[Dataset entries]
Lemma checkPiTarget_ok target ptr :
  0 <= target -> ptr <= e ->
  exists t, checkPiTarget enc m target ptr = Ok t /\ checkPiTarget enc m' target ptr = Ok t /\
    (forall tk, t = Some tk -> tk = XML_TOK_PI \/ tk = XML_TOK_XML_DECL).
Proof.
  intros H0 He. unfold checkPiTarget. destruct (Z.eqb_spec (ptr - target) (MIN * 3)) as [E|]; cbn [negb];
    [|eexists; repeat split; intros; simplify_eq; auto]. pose proof min_range.
  assert (Hrd : forall q, 0 <= q -> q + MIN <= e -> exists a, BYTE_TO_ASCII enc m q = Ok a /\ BYTE_TO_ASCII enc m' q = Ok a).
  { intros q Hq Hqe. apply law_ascii. intros i Hi. apply Hsame. lia. }
  destruct (Hrd target) as (x & -> & ->); [lia..|]. cbn [rbind].
  destruct (Hrd (target + MIN)) as (y & -> & ->); [lia..|]. cbn [rbind].
  destruct (Hrd (target + MIN + MIN)) as (z & -> & ->); [lia..|]. cbn [rbind].
  repeat case_match; eexists; (split; [reflexivity|]); (split; [reflexivity|]); intros; simplify_eq; auto.
Qed.

Lemma scanPi_text_ok t : 0 < tok_value t -> loop_ok (fun f => scanPi_text enc m e f t) (fun f => scanPi_text enc m' e' f t).
Proof. intros Ht fuel. loop_induction fuel IH; cbn [scanPi_text]. walk_loop IH. Qed.

Lemma scanPi_target_ok target :
  0 <= target -> loop_ok (fun f => scanPi_target enc m e f target) (fun f => scanPi_target enc m' e' f target).
Proof.
  intros H0 fuel. loop_induction fuel IH; cbn [scanPi_target]. walk_loop IH.
  all: destruct (checkPiTarget_ok target ptr H0) as (t & -> & -> & Htk); [by unfold past, inside in Hp; lia|]; cbn [rbind].
  all: destruct t as [t|]; [|walk]; assert (0 < tok_value t) by (destruct (Htk t eq_refl) as [-> | ->]; reflexivity).
  all: walk. all: eapply scanPi_text_ok; [done|eauto 9 with scan|enough_fuel..].
Qed.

[Activity]
Exactly the lines above from the one with "destruct (Hrd target)" to the one with "destruct (Hrd (target + MIN +", both included, are to be quoted; leave the rest out.

[Your response]
  destruct (Hrd target) as (x & -> & ->); [lia..|]. cbn [rbind].
  destruct (Hrd (target + MIN)) as (y & -> & ->); [lia..|]. cbn [rbind].
  destruct (Hrd (target + MIN + MIN)) as (z & -> & ->); [lia..|]. cbn [rbind].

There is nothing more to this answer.